Jul 24, 2010

You know how you get chicken pox, right?

I searched my blog, and I couldn't find where i blogged about this. Is one of you knows my blog better than I, please point me in the right direction. Anyhoo.....

Several months ago, the topic of chicken pox came up. Jenna was asking me and SMM how you get them. We love to lie to our kids, so SMM told them that you get chicken pox when a chicken bites you. And then went into this elaborate story about how he used to have to use chicken repellant because he grew up out in the country, and there were chickens all over the place. Of course, Jenna totally believed him and sat there and listened in wide-eyed wonder. I believe I was shoving food into my mouth in order to supress the laughter.

Now, many months later, this is still the belief amongst our children. You contract the chicken pox through the bite of a chicken.

A few weeks ago, Jen had random spots. I wasn't sure what they were, so I ran her up to the doctor's. As she's sitting on the table, with the doctor looking at her belly, the doctor says, "Well, I don't think they're chicken pox..." and Jenna says, with GREAT concern in her voice, "They CAN'T be! I haven't been bitten by any chickens!"

Let me just tell you--i have totally mastered the art of keeping a straight face. The doctor looked at me, I looked at him, and said, "This is true. She has not been bitten by any chickens." The doctor rolled his eyes, and went back to inspecting the spots. He knows how i work.

P.S.: Turns out the spots were caused from her immune system overreacting to a bug bite.

P.S.S.: NO chicken repellant was needed.

Jul 22, 2010

On another note...

I need new boobs.

Helllllllo, my lovelies

Why, hello everyone! Miss me? Probably not. Miss the antics of my children? Of COURSE you do. You love them, and you know it.

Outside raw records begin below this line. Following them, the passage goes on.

(** * The Langflow review bot (src/app.js): retry executor, workflow client
      and check-run orchestrators

    A shallow embedding of the JavaScript of [src/app.js].  Asynchronous
    functions become computations in a state-and-exception monad over a
    [World] that logs every call to an external collaborator (fetch, sleep,
    the GitHub REST client); what a collaborator answers is read from an
    [Env] of oracles, so every statement quantifies over all remote
    behaviours. *)

From Stdlib Require Import String Ascii DecimalString ZArith QArith Bool List Lia.
Import ListNotations.
Local Open Scope Z_scope.
Set Warnings "-register-all".

(** ** JavaScript strings

    A JavaScript string is a sequence of UTF-16 code units; [length],
    [substring] and [includes] all count code units. *)

Definition jsstring := list N.

(** An ASCII literal of the source, as code units. *)
Definition lit (s : string) : jsstring :=
  map N_of_ascii (list_ascii_of_string s).

Definition nl : jsstring := [10%N].
Definition dquote : jsstring := [34%N].

(** [s.startsWith(p)] *)
Fixpoint startsWith (s p : jsstring) {struct p} : bool :=
  match p, s with
  | [], _ => true
  | _ :: _, [] => false
  | c :: p', d :: s' => N.eqb c d && startsWith s' p'
  end.

(** [s.includes(sub)] *)
Fixpoint includes (s sub : jsstring) : bool :=
  startsWith s sub ||
  match s with
  | [] => false
  | _ :: s' => includes s' sub
  end.

(** [s.substring(0, n)] for a literal [n >= 0]. *)
Definition substring0 (n : Z) (s : jsstring) : jsstring :=
  firstn (Z.to_nat n) s.

(** [s.length] *)
Definition jslength (s : jsstring) : Z := Z.of_nat (length s).

(** [s.endsWith(p)] *)
Definition endsWith (s p : jsstring) : bool :=
  startsWith (rev s) (rev p).

Definition jsstring_eqb (a b : jsstring) : bool :=
  (length a =? length b)%nat && startsWith a b.

(** ** JavaScript values

    What [response.json()] can return, plus [undefined], which property
    reads produce.  A JSON number is a finite double, hence a rational; only
    its sign is ever observed by the code. *)

Inductive Value : Type :=
| VUndefined
| VNull
| VBool (b : bool)
| VNum (q : Q)
| VStr (s : jsstring)
| VArr (elems : list Value)
| VObj (fields : list (jsstring * Value)).

(** Thrown values are [Error] objects: a [name] and a [message]. *)
Record Error : Type := mkError { name : jsstring; message : jsstring }.

(** [new Error(msg)] *)
Definition newError (msg : jsstring) : Error := mkError (lit "Error") msg.
Definition typeError (msg : jsstring) : Error := mkError (lit "TypeError") msg.
Definition referenceError (msg : jsstring) : Error :=
  mkError (lit "ReferenceError") msg.

(** ** Completions and the monad

    A computation runs on a state and either completes normally or throws;
    the state reached at the throw is kept, as in JavaScript. *)

Inductive Completion (A : Type) : Type :=
| Normal (a : A)
| Throw (e : Error).
Arguments Normal {A} a.
Arguments Throw {A} e.

Definition M (S A : Type) : Type := S -> Completion A * S.
(** * Smart Oil Gauge: the session client, the polling coordinator and the
      tank entities, embedded in Rocq.

    The Python sources are embedded shallowly:
    - [api.py]            -> module [Api]
    - [__init__.py]       -> module [Coordinator]
    - [entity.py]         -> module [Entity]
    - [sensor.py]         -> module [Sensor]
    - [binary_sensor.py]  -> module [BinarySensor]

    Python values are an inductive type, exceptions are data, and a call that
    may raise returns a [result].  Text is a Rocq [string]; the conversions
    of the Python runtime ([float], [str], [str.lower], [re]) are written out
    for ASCII text.  Floats are IEEE binary64 numbers, computed by the
    standard library's [SpecFloat]. *)

From Stdlib Require Import ZArith List String Ascii Bool Lia.
From Stdlib Require Import Floats.SpecFloat.
From Stdlib Require DecimalString.

Import ListNotations.
Open Scope string_scope.
Open Scope Z_scope.

Set Warnings "-register-all".

(** ** The Python runtime *)

Module Py.

(** JSON-shaped values; a mapping keeps its entries in order and the first
    entry of a key is the one looked up. *)
Inductive pyval : Type :=
| PNone
| PBool (b : bool)
| PInt (z : Z)
| PFloat (f : spec_float)
| PStr (s : string)
| PList (l : list pyval)
| PDict (d : list (string * pyval)).

Definition dict := list (string * pyval).

(** Tags for the messages of the integration's own exceptions; the
    interpolated values are kept, the English text is not. *)
Inductive ApiErrorMsg : Type :=
| TimeoutFetchingLoginPage
| ErrorFetchingLoginPage
| LoginFailedHTTP (status : Z)
| TimeoutPostingLoginForm
| HTTPErrorDuringLogin
| TankListFailedHTTP (status : Z)
| UnexpectedContentType (ctype : string)
| FailedToDecodeJSON
| TimeoutTalking
| HTTPErrorTalking
| APIResultError (result : pyval).

Inductive AuthErrorMsg : Type :=
| LoginUnauthorizedHTTP (status : Z)
| LoginFormStillPresent
| LoginPageReturned
| TankListUnauthorizedHTTP (status : Z)
| SessionExpired
| APIUnauthorizedStatus (status : pyval).

Inductive UpdateFailedMsg : Type :=
| ReLoginFailed
| ApiFailure
| UnexpectedError.

(** Every exception of the model derives from Python's [Exception]. *)
Inductive exn : Type :=
| ValueError
| TypeError
| OverflowError
| ZeroDivisionError
| AttributeError
| TimeoutError            (* asyncio.TimeoutError *)
| ClientError             (* aiohttp.ClientError *)
| OtherException          (* any exception not named here *)
| AuthError (m : AuthErrorMsg)
| ApiError (m : ApiErrorMsg)
| ConfigEntryAuthFailed
| UpdateFailed (m : UpdateFailedMsg).

Inductive result (A : Type) : Type :=
| Ok (a : A)
| Err (e : exn).
Arguments Ok {A} a.
Arguments Err {A} e.

Definition rbind {A B} (r : result A) (k : A -> result B) : result B :=
  match r with
  | Ok a => k a
  | Err e => Err e
  end.

(** *** Text *)

Definition dquote : string := String "034"%char EmptyString.

Fixpoint prefixb (p s : list ascii) : bool :=
  match p, s with
  | [], _ => true
  | _ :: _, [] => false
  | a :: p', b :: s' => Ascii.eqb a b && prefixb p' s'
  end.

Fixpoint infixb (p s : list ascii) : bool :=
  prefixb p s ||
  match s with
  | [] => false
  | _ :: s' => infixb p s'
  end.

(** [needle in hay] on Python strings. *)
Definition contains (needle hay : string) : bool :=
  infixb (list_ascii_of_string needle) (list_ascii_of_string hay).

Definition is_upper (c : ascii) : bool :=
  let n := nat_of_ascii c in (65 <=? n)%nat && (n <=? 90)%nat.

So, what's going on, you ask? Let's see...still working (thank you, God) and loving my job. I get paid to Tweet. How awesome is that??? It's very awesome. In my spare time, I'm a Beachbody coach (www.beachbodycoach.com/FitWisdom) and will have my personal training certificate in about 4 weeks. 5 weeks if I don't hurry up and get my shit together.

Here's my BeachBody spiel (scroll down if you don't want to read it):
I started with P90X in 10/09. I did it for the requisite 90 days and lost 24 lbs. I did it for an additional 30 days and then started another Beachbody program--Insanity. That is, my friends, INSANE. They got the naming right. I did that for the requisite 60 days, and lost another 10 lbs. YEP--down THIRTY pounds. You may all cheer and clap victoriously. I'm waiting. Okay, thanks. I HIGHLY recommend Beachbody products. They work, which is what's important. I LOVE them, which is why i now tell people to buy them. Email me at FitWisdom@beachbodycoach.com for more info. You can see my profile pic, and you will want to buy P90X. You will. I have ABS, people. VISIBLE abdominal muscles. I look like a bad ass. You should look like one, too. No excuses.

Okay, back to my children.
They are delicious and i want to eat them all up, and just spit out the sassy parts (their mouths). They have more sass than....whatever has sass. Namely, ME. They are sassier than I ever was. Truthfully, you can ask my mom.

Jenna is tall, and gorgeous, and sassy. Clairey is tiny, and precious, and sassy. See the similarities?
Jenna is taking off the summer--she's doing nothing. She went to "pony camp" for a week where she, apparently, made 50 new "BFFs" and hasn't spoken to any of them since--yet they still remain her "BFFs." I just let it go. No piano for her until September, and no dance, either.

Clairey starts HER camp this monday. She's going to theatre camp. "Clairey, in theatre camp?" You ask. "Surely, you jest--that child is neither funny nor dramatic." Oh yes, i agree (rolling my eyes). I'm going to send her to camp with a warning letter pinned to her shirt. Get this: they have auditions for the leading role of "Hansel and Gretel" that first day. Clairey wants to audition, so she's been preparing a monologue and a song. She's so freakin' funny. If they cast her as a tree, i'll have to go beat up a lot of asses.

So, that's my summer in a nutshell.

Jul 7, 2010

Who's that lady?

Clairey, thanks to the recent Swiffer commercial, has been going around the house singing, "Who's that lady?? Sexxxxxxy lady...." Thanks, Swiffer. That's just what I need. A 6-year old singing about a sexy lady. Jeesh.

And, speaking of sexy ladies...look at this picture of my mommy. Isn't she gorgeous?

Jul 2, 2010

Happy Birthday to Danny!

Does anyone remember Danny? Apparently, it's young Danny's birthday. The girls are upstairs, having a tea party, singing "Happy Birthday" to Danny.

Clairey just walked down here and asked, "Since today is Danny's birthday, can we go out to dinner?" Um, no small one. No. We don't celebrate lambs. We eat them.

Mmmmm....lamb chops. Maybe we SHOULD go out to dinner.